The recent article published by a particular political party seems to strike a cord in many dwellers of the island. Many of whom start raising brows, reflecting if they have been scammed to put themselves through 25-30yrs mortgage for a 2 bedroom unit that doesn’t exceed 100sqf.
Hypothetically, let’s assume the total average cost to construct & build a 2bedroom unit hovers at $100k and the going rate to purchase it hovers at $250k.
Shocking? What accounts for the $150k? Is it somebody’s profit margins, or is it land price?
The fundamental concept towards public housing is to make them affordable. These assets should not be designed to be investment driven, simply because they were built using public funds, bought using subsidies. And if there should be any appreciation in value, it should not be based on incoherent factors, simply because public housing deeds do not entitle owners to land strata. In a nutshell, it’s just a cell in the air.
I have to say that I’m inclined to agree with the concept of Non-Open Market (NOM) scheme for public housing, because it resonates with the fundamental principles for public housing.

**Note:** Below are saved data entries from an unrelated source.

(** X15: when every command runs, the inventory holds the group call
    and then the calls for the distinct listed VMs that have an address,
    taken in the order of first listing, each with the address found
    for it, up to the first of them whose identifier is empty; the run
    returns normally exactly when there is no such VM. *)
Theorem inventory_of_a_complete_run :
  forall (h : host) (cfg : config) (vms : list str),
    credentials_given cfg = true ->
    connect h = None ->
    list_vms h (name_pattern_of cfg) = Return vms ->
    (forall vm, In vm vms ->
       exists stdout,
         exec_command h (domifaddr_command vm) = ExecReturns stdout) ->
    let pat := interface_pattern_of cfg in
    let found := first_occurrences (filter (has_address h pat) vms) in
    inventory (parse h cfg)
    = group_call (entries h pat found)
      ++ flat_map (add_vm (ansible_user cfg))
           (entries h pat (until_unnamed found))
    /\ (outcome (parse h cfg) = Return tt <-> until_unnamed found = found)
    /\ keys (entries h pat found) = found
    /\ NoDup found
    /\ (forall vm, In vm found <-> In vm vms /\ has_address h pat vm = true).
Proof.
  intros h cfg vms C N L R pat found.
  assert (M : forall vm, In vm found <->
                         In vm vms /\ has_address h pat vm = true).
  { intros vm. unfold found, first_occurrences. rewrite <- filter_In. split.
    - intros I. now apply first_occurrences_from_fresh in I.
    - intros I. apply first_occurrences_from_complete; [exact I | intros []]. }
  assert (A : Forall (fun vm => has_address h pat vm = true) found).
  { apply Forall_forall. intros vm I. now apply M. }
  destruct (accepted_entries_entries h pat found A) as [K1 K2].
  destruct (parse_exact h cfg C N vms L R) as (O & I & _).
  fold pat in O, I. fold found in O, I.
  split; [now rewrite I, filled_run_inventory, K1 |].
  split.
  { rewrite O, <- K2. unfold filled_run.
    destruct (forallb named (entries h pat found)); cbn [outcome].
    - tauto.
    - split; discriminate. }
  split; [now apply keys_entries |].
  split; [apply first_occurrences_from_NoDup | exact M].
Qed.

Lemma inventory_of_a_complete_run_witness :
  inventory (parse nameless_vm_host plain_config)
  = [ AddGroup $"unraid";
      AddHost $"web_1" $"unraid";
      SetVariable $"web_1" $"ansible_host" $"192.168.1.86" ]
  /\ outcome (parse nameless_vm_host plain_config) <> Return tt.
Proof.
  destruct (inventory_of_a_complete_run nameless_vm_host plain_config
              [ $"web-1"; $"!!!"; $"db2" ] eq_refl eq_refl eq_refl)
    as (I & O & _).
  - intros vm [<- | [<- | [<- | []]]]; eexists; reflexivity.
  - split; [rewrite I; reflexivity |].
    intros E. apply O in E. vm_compute in E. discriminate E.
Defined.

(** X16: when every command runs, the hosts are added in the order in
    which their VMs are first listed, up to the first VM whose
    identifier is empty; a VM listed twice is added once, and VMs with
    the same identifier are each added under it. *)
Theorem hosts_added_in_listing_order :
  forall (h : host) (cfg : config) (vms : list str),
    credentials_given cfg = true ->
    connect h = None ->
    list_vms h (name_pattern_of cfg) = Return vms ->
    (forall vm, In vm vms ->
       exists stdout,
         exec_command h (domifaddr_command vm) = ExecReturns stdout) ->
    added_hosts (inventory (parse h cfg))
    = map normalize
        (until_unnamed
           (first_occurrences
              (filter (has_address h (interface_pattern_of cfg)) vms))).
Proof.
  intros h cfg vms C N L R.
  destruct (parse_exact h cfg C N vms L R) as (_ & I & _).
  rewrite I, filled_run_inventory, added_hosts_app, added_hosts_group.
  cbn [app]. rewrite added_hosts_flat, keys_accepted_entries.
  do 2 f_equal. apply keys_entries, Forall_forall. intros vm J.
  unfold first_occurrences in J.
  apply first_occurrences_from_fresh in J as [_ J].
  now apply filter_In in J.
Qed.

Lemma hosts_added_in_listing_order_witness :
  added_hosts (inventory (parse repeated_vm_host plain_config))
  = [ $"web_1"; $"web_1" ].
Proof.
  rewrite (hosts_added_in_listing_order repeated_vm_host plain_config
             [ $"web-1"; $"web 1"; $"web-1" ] eq_refl eq_refl eq_refl).
  - reflexivity.
  - intros vm [<- | [<- | [<- | []]]]; eexists; reflexivity.
Defined.

(** X17: the calls a run makes on the inventory are either none at all
    or start with the creation of the group [unraid], which is created
    once and only when at least one call to add a host follows. *)
Theorem group_created_once_when_needed :
  forall (h : host) (cfg : config),
    calls_made (parse h cfg) = []
    \/ exists rest,
         calls_made (parse h cfg) = AddGroup $"unraid" :: rest
         /\ added_hosts rest <> []
         /\ forall g, ~ In (AddGroup g) rest.
Proof.
  intros h cfg. unfold calls_made.
  destruct (parse_cases h cfg)
    as [(I & R & _) | (vm & vms & d & _ & _ & _ & _ & P)].
  - left. now rewrite I, R.
  - rewrite P. unfold filled_run. destruct d as [| entry d]; [now left |].
    right. destruct (forallb named (entry :: d)) eqn:F;
      cbn [inventory refused group_call app].
    + exists (flat_map (add_vm (ansible_user cfg)) (entry :: d)).
      rewrite app_nil_r. split; [reflexivity |]. split.
      * rewrite added_hosts_flat. discriminate.
      * intros g. apply no_group_in_hosts.
    + exists (flat_map (add_vm (ansible_user cfg))
                (accepted_entries (entry :: d))
              ++ [AddHost [] $"unraid"]).
      split; [reflexivity |]. split.
      * rewrite added_hosts_app. intros E.
        apply app_eq_nil in E as [_ E]. discriminate E.
      * intros g I. apply in_app_or in I as [I | [I | []]];
          [now apply no_group_in_hosts in I | discriminate I].
Qed.

(** X18: when a non-empty login user is configured, every host added
    gets it as its [ansible_user] variable; when none is configured, or
    the empty string, no host gets that variable. *)
Theorem login_user_on_every_host_or_none :
  forall (h : host) (cfg : config),
    match ansible_user cfg with
    | Some (c :: u) =>
        forall name,
          In name (added_hosts (inventory (parse h cfg))) ->
          In (SetVariable name $"ansible_user" (c :: u))
            (inventory (parse h cfg))
    | _ =>
        forall name value,
          ~ In (SetVariable name $"ansible_user" value)
              (inventory (parse h cfg))
    end.
Proof.
  intros h cfg.
  destruct (parse_cases h cfg)
    as [(I & _) | (vm & vms & d & _ & _ & _ & _ & P)].
  - rewrite I.
    destruct (ansible_user cfg) as [[| c u] |];
      [intros ? ? [] | intros ? [] | intros ? ? []].
  - rewrite P, filled_run_inventory.
    destruct (ansible_user cfg) as [[| c u] |] eqn:U.
    + intros name value I. apply host_call in I as [E | (k & v & _ & _ & I)];
        [discriminate E |].
      destruct I as [E | [E | (w & Q & T & _)]]; try discriminate E.
      injection Q as <-. discriminate T.
    + intros name I. rewrite added_hosts_app, added_hosts_group in I.
      cbn [app] in I. rewrite added_hosts_flat in I.
      apply in_map_iff in I as (k & <- & I).
      apply in_map_iff in I as ([k' v] & <- & I).
      now apply (entry_calls (Some (c :: u)) d k' v I).
    + intros name value I. apply host_call in I as [E | (k & v & _ & _ & I)];
        [discriminate E |].
      destruct I as [E | [E | (w & Q & _)]]; discriminate.
Qed.

(** X19: every host is added to the group [unraid] and gets an
    [ansible_host] variable, and every such variable holds a non-empty
    address without slash. *)
Theorem every_host_has_an_address :
  forall (h : host) (cfg : config),
    (forall name group,
        In (AddHost name group) (inventory (parse h cfg)) ->
        group = $"unraid"
        /\ exists ip,
             In (SetVariable name $"ansible_host" ip)
               (inventory (parse h cfg)))
    /\ (forall name ip,
          In (SetVariable name $"ansible_host" ip) (inventory (parse h cfg)) ->
          ip <> [] /\ ~ In "/"%char ip
          /\ In (AddHost name $"unraid") (inventory (parse h cfg))).
Proof.
  intros h cfg.
  destruct (parse_cases h cfg)
    as [(I & _) | (vm & vms & d & _ & _ & _ & E & P)].
  - rewrite I. split; intros ? ? [].
  - rewrite P, filled_run_inventory.
    pose proof (parse_dict_sound h cfg vm vms d E) as S.
    assert (A : forall call,
               In call (group_call d
                        ++ flat_map (add_vm (ansible_user cfg))
                             (accepted_entries d)) ->
               call = AddGroup $"unraid"
               \/ exists k v,
                    In (k, v) (accepted_entries d)
                    /\ In call (add_vm (ansible_user cfg) (k, v))).
    { intros call I. apply in_app_or in I as [I | I].
      - left. destruct d; [destruct I |]. now destruct I as [<- | []].
      - right. apply in_flat_map in I as ([k v] & J & I). now exists k, v. }
    split.
    + intros name group I. destruct (A _ I) as [Q | (k & v & J & K)];
        [discriminate Q |].
      apply add_vm_host in K as [-> ->]. split; [reflexivity |].
      exists v. now apply (entry_calls (ansible_user cfg) d k v J).
    + intros name ip I. destruct (A _ I) as [Q | (k & v & J & K)];
        [discriminate Q |].
      unfold add_vm in K. cbn [fst snd] in K.
      apply in_app_or in K as [[Q | [Q | []]] | K]; [discriminate Q | |].
      * injection Q as <- <-.
        destruct (accepted_entries_incl d (k, v) J) as [Jd _].
        destruct (address_found_valid h _ k v (S k v Jd)) as [NE NS].
        split; [exact NE |]. split; [exact NS |].
        now apply (entry_calls (ansible_user cfg) d k v J).
      * destruct (ansible_user cfg) as [u |]; [| destruct K].
        destruct (truthy u); [| destruct K].
        destruct K as [Q | []]. discriminate Q.
Qed.

(** X20: every host name given to the inventory is a normalised
    identifier: normalising it again leaves it unchanged. *)
Theorem host_names_are_normalised :
  forall (h : host) (cfg : config) (name : str),
    In name (added_hosts (inventory (parse h cfg))) ->
    normalize name = name.
Proof.
  intros h cfg name I.
  destruct (parse_cases h cfg)
    as [(E & _) | (vm & vms & d & _ & _ & _ & _ & P)].
  - rewrite E in I. destruct I.
  - rewrite P, filled_run_inventory, added_hosts_app, added_hosts_group in I.
    cbn [app] in I. rewrite added_hosts_flat in I.
    apply in_map_iff in I as (k & <- & _). apply normalize_normalized.
Qed.

Lemma host_names_are_normalised_witness :
  normalize $"web_1" = $"web_1".
Proof.
  apply (host_names_are_normalised three_vm_host plain_config).
  now left.
Defined.
Lemma get_one_hot_plain_round_trip_witness :
  exists v,
    get_one_hot "C(=O)?N" 4 = Ok v
    /\ map decode_row v = [Some "C"; Some "("; Some "="; Some "."].
Proof.
  refine (get_one_hot_plain_round_trip "C(=O)?N" 4 ltac:(discriminate) _
            ltac:(lia)).
  repeat constructor; discriminate.
Defined.

(** ** Padding that is too short, and how far the scan reads *)

(** X4.  [pad_len] 0 and 1 leave no room for a token and the terminator:
    on every non-empty string the call raises [IndexError], at the first
    token's row for 0 and at the terminator's row for 1. *)
Theorem get_one_hot_pad_too_short (smiles : string) (pad_len : Z) :
  smiles <> EmptyString -> 0 <= pad_len < 2 ->
  get_one_hot smiles pad_len = Raise IndexError.
Proof.
  intros Hne Hpad. unfold get_one_hot.
  assert (Hrows : rows_of (smiles +:+ ".") pad_len = Z.to_nat pad_len).
  { unfold rows_of. destruct (Z.ltb_spec pad_len 0); [lia | reflexivity]. }
  rewrite Hrows.
  destruct (try_block_inside (smiles +:+ ".") (String.length smiles)
              (length_sentinel smiles) (get_sentinel smiles) 0 None
              (nonempty_length smiles Hne)) as (i1 & s & Htry & Hi1 & _).
  destruct (column_index_spec s) as (Hk & Hklt & _).
  assert (Hcases : pad_len = 0 \/ pad_len = 1) by lia.
  destruct Hcases as [-> | ->].
  - cbn [Z.to_nat scan]. rewrite Htry, Hk. reflexivity.
  - change (Z.to_nat 1) with 1%nat. cbn [scan]. rewrite Htry, Hk.
    unfold mbind at 1, result_bind at 1. cbv beta iota.
    change (zeros 1 (length one_hot)) with [zero_row].
    rewrite (setitem_Ok [zero_row] 0 (column_index s) zero_row eq_refl)
      by (simpl; lia).
    unfold mbind at 1, result_bind at 1. cbv beta iota.
    destruct (stop_test_value (smiles +:+ ".") (String.length smiles) 1
                (length_sentinel smiles) i1 1) as (c & _ & ->); [lia|].
    unfold mbind at 1, result_bind at 1. cbv beta iota.
    rewrite orb_true_r. reflexivity.
Qed.

Lemma get_one_hot_pad_too_short_witness :
  get_one_hot "CCO" 1 = Raise IndexError.
Proof.
  exact (get_one_hot_pad_too_short "CCO" 1 ltac:(discriminate) ltac:(lia)).
Defined.

Lemma result_bind_ext {A B : Type} (r : result A) (f g : A -> result B) :
  (forall x, f x = g x) -> r ≫= f = r ≫= g.
Proof. intros H. destruct r; [apply H | reflexivity | reflexivity]. Qed.

Section Window.
Variables (p a b : string) (pad_len : Z).
Hypothesis pad_len_ge : 2 <= pad_len.
Hypothesis p_long : 2 * pad_len - 1 <= Z.of_nat (String.length p).

Lemma try_block_window (x : string) (i : nat) (sym : option string) :
  (Z.of_nat i + 2 <= Z.of_nat (String.length p)) ->
  try_block (p +:+ x) i sym = try_block p i sym
  /\ (fst (try_block p i sym) <= i + 2)%nat.
Proof.
  intros Hi. unfold try_block. rewrite !get_app_l by lia.
  destruct (get_lt_Some p (i + 1)) as [c ->]; [lia|].
  destruct (get_lt_Some p i) as [d ->]; [lia|].
  rewrite substring_app_l by lia.
  destruct (second_letter c); simpl; split; (reflexivity || lia).
Qed.
(** X8.  For a present object, what [PatchEndpoints] does depends on the
    transform only through the content of the object the transform hands
    back.  Two transforms that hand back the same content, one by
    rewriting its argument in place and one in a new object, or leaving
    different things behind in the argument, get the same outcome, the
    same error, the same requests, the same server state and the same
    answer. *)
Theorem only_the_handed_back_content_matters (t1 t2 : Transform) w l e :
  heap w !! l = Some e ->
  transformed t1 e = transformed t2 e ->
  exists out1 out2 verb rerr w1 w2,
    PatchEndpoints (Some l) t1 w = Returns (out1, verb, rerr) w1 /\
    PatchEndpoints (Some l) t2 w = Returns (out2, verb, rerr) w2 /\
    load w1 out1 = load w2 out2 /\
    server w1 = server w2 /\ calls w1 = calls w2.
Proof.
  intros Hl Hsame.
  destruct (PatchEndpoints_steps Marshal CreateTwoWayMergePatch c t1 w l e Hl)
    as (m1 & wa & Hrun1 & Hread1 & Hsrv1 & Hcalls1 & Hframe1).
  destruct (PatchEndpoints_steps Marshal CreateTwoWayMergePatch c t2 w l e Hl)
    as (m2 & wb & Hrun2 & Hread2 & Hsrv2 & Hcalls2 & Hframe2).
  rewrite Hrun1, Hrun2.
  rewrite (PatchEndpointsObject_run l m1 wa e _ (Hframe1 _ _ Hl) Hread1).
  rewrite (PatchEndpointsObject_run l m2 wb e _ (Hframe2 _ _ Hl) Hread2).
  rewrite <- Hsame, Hsrv1, Hsrv2.
  assert (Hla : load wa (Some l) = load wb (Some l))
    by (cbn; now rewrite (Hframe1 _ _ Hl), (Hframe2 _ _ Hl)).
  assert (Hsc : server wa = server wb /\ calls wa = calls wb)
    by (split; congruence).
  destruct (Marshal (Some e)) as [cj|er];
    [|now eexists _, _, _, _, _, _].
  destruct (Marshal (transformed t1 e)) as [mj|er];
    [|now eexists _, _, _, _, _, _].
  destruct (CreateTwoWayMergePatch cj mj) as [patch|er];
    [|now eexists _, _, _, _, _, _].
  destruct (v1.emptyPatch patch); [now eexists _, _, _, _, _, _|].
  cbv zeta.
  destruct (kubernetes.Patch c (metav1.Namespace (core.ObjectMeta e))
              (metav1.Name (core.ObjectMeta e))
              types.StrategicMergePatchType patch (server w))
    as [[resp perr] s'].
  eexists _, _, _, _, _, _. split; [reflexivity|]. split; [reflexivity|].
  rewrite !load_received. cbn. rewrite Hcalls1, Hcalls2. now repeat split.
Qed.

End EndpointsRuns.

(** ** The further properties at work on the scripted client *)

Lemma fetched_and_identical_sends_only_the_fetch_witness :
  exists w',
    Demo.CreateOrPatchEndpoints Demo.meta
      (Demo.inPlace (Demo.setSubsets ["10.0.0.1"]))
      (Demo.world [] [(Some (Demo.web ["10.0.0.1"] "7"), None)])
    = Returns (Some 0, kutil.VerbUnchanged, None) w' /\
    load w' (Some 0) = Some (Demo.web ["10.0.0.1"] "7") /\
    server w' = [] /\
    calls w' = [CallGet "prod" "web"].
Proof.
  apply (fetched_and_identical_sends_only_the_fetch Demo.Marshal
           Demo.CreateTwoWayMergePatch Demo.scripted Demo.meta
           (Demo.inPlace (Demo.setSubsets ["10.0.0.1"]))
           (Demo.world [] [(Some (Demo.web ["10.0.0.1"] "7"), None)])
           (Demo.web ["10.0.0.1"] "7") []
           (list_byte_of_string "web:10.0.0.1")
           (list_byte_of_string "web:10.0.0.1")
           (list_byte_of_string "{}")); reflexivity.
Defined.

Lemma fetched_and_changed_is_patched_under_its_own_name_witness :
  exists out w',
    Demo.CreateOrPatchEndpoints
      {| metav1.Name := "alias"; metav1.Namespace := "prod";
         metav1.ResourceVersion := ""; metav1.Labels := [] |}
      (Demo.inPlace (Demo.setSubsets ["10.0.0.2"]))
      (Demo.world []
         [(Some (Demo.web ["10.0.0.1"] "7"), None);
          (None, Some Demo.timeout)])
    = Returns (out, kutil.VerbPatched, Some Demo.timeout) w' /\
    load w' out = None /\
    server w' = [] /\
    calls w' =
      [CallGet "prod" "alias";
       CallPatch "prod" "web" types.StrategicMergePatchType
         (list_byte_of_string "web:10.0.0.2")].
Proof.
  apply (fetched_and_changed_is_patched_under_its_own_name Demo.Marshal
           Demo.CreateTwoWayMergePatch Demo.scripted
           {| metav1.Name := "alias"; metav1.Namespace := "prod";
              metav1.ResourceVersion := ""; metav1.Labels := [] |}
           (Demo.inPlace (Demo.setSubsets ["10.0.0.2"]))
           (Demo.world []
              [(Some (Demo.web ["10.0.0.1"] "7"), None);
               (None, Some Demo.timeout)])
           (Demo.web ["10.0.0.1"] "7") [(None, Some Demo.timeout)]
           (list_byte_of_string "web:10.0.0.1")
           (list_byte_of_string "web:10.0.0.2")
           (list_byte_of_string "web:10.0.0.2")
           None (Some Demo.timeout) []); reflexivity.
Defined.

Therefore, home owners pay exactly for what they buy – bricks, mortar, essentials and utility etc. and when the time comes to liquidate the asset, the home owners sell it back to the housing board, where the property is then sold to a new prospect at the revised values.
The idea is innovative, sound and with good conscience, because the order of the day is not to over profit on essentials.
Sure, people like to compare, and tend to compare with better developed nations. Well, in some most developed countries, citizens have concession rates to assets and lands. While the ongoing situation on this island is such, where; prices are marked above realistic value, and “subsidy” is thrown in as a sweetener, but the prices after subsidy are still ridiculous where home owners barely make ends meet.
The demand & supply is also a problem, because people are encouraged to buy beyond their means. If a prospecting couple decides to be frugal & buy a 2bedroom unit, their chances are diminished because there are plenty others need it more. And they are forced to go for a 3bedroom unit, or more. Therein resulting in a credit crunch, where they take up 25-30yrs mortgage.
And the problem doesn’t stop there. The mortgage situation is going to result in the future generation being denied tertiary education, and will be the start of a new set of problem – incurring debts for higher education (a necessity in this day & age).
Bold as the policy makers are, calling the situation affordable. Yet little do they realize that the truth is contrasting.
What really is affordability?
Definition (Affordable): Adjective – inexpensive, reasonably priced
Synonyms: available, accessible
In my opinion, affordability is when one can comfortably purchase/transact a belonging/asset, without having to compromise daily way of life, without having to jeopardize savings for future use i.e.: children’s education, medical emergencies, retirement, a holiday or two etc.
When it comes to a situation where home buyers are required to deplete their savings, live from hand to mouth while servicing a mortgage duration that sees them through till age of retirement, and not having sufficient funds to retire, resulting in a need to sell the home they struggled so long to live in, is not affordable – to put it in proper perspectives, it is a debt situation.
Nothing is guaranteed for life, and in the unfortunate event that one is laid off from employment, they are done for. And that debt situation puts the lives of the entire household in limbo.
On learning of what reality lays in ambush, wouldn’t you say no to the present public home pricing scheme (or, some call scam), and welcome the NOM scheme with open arms?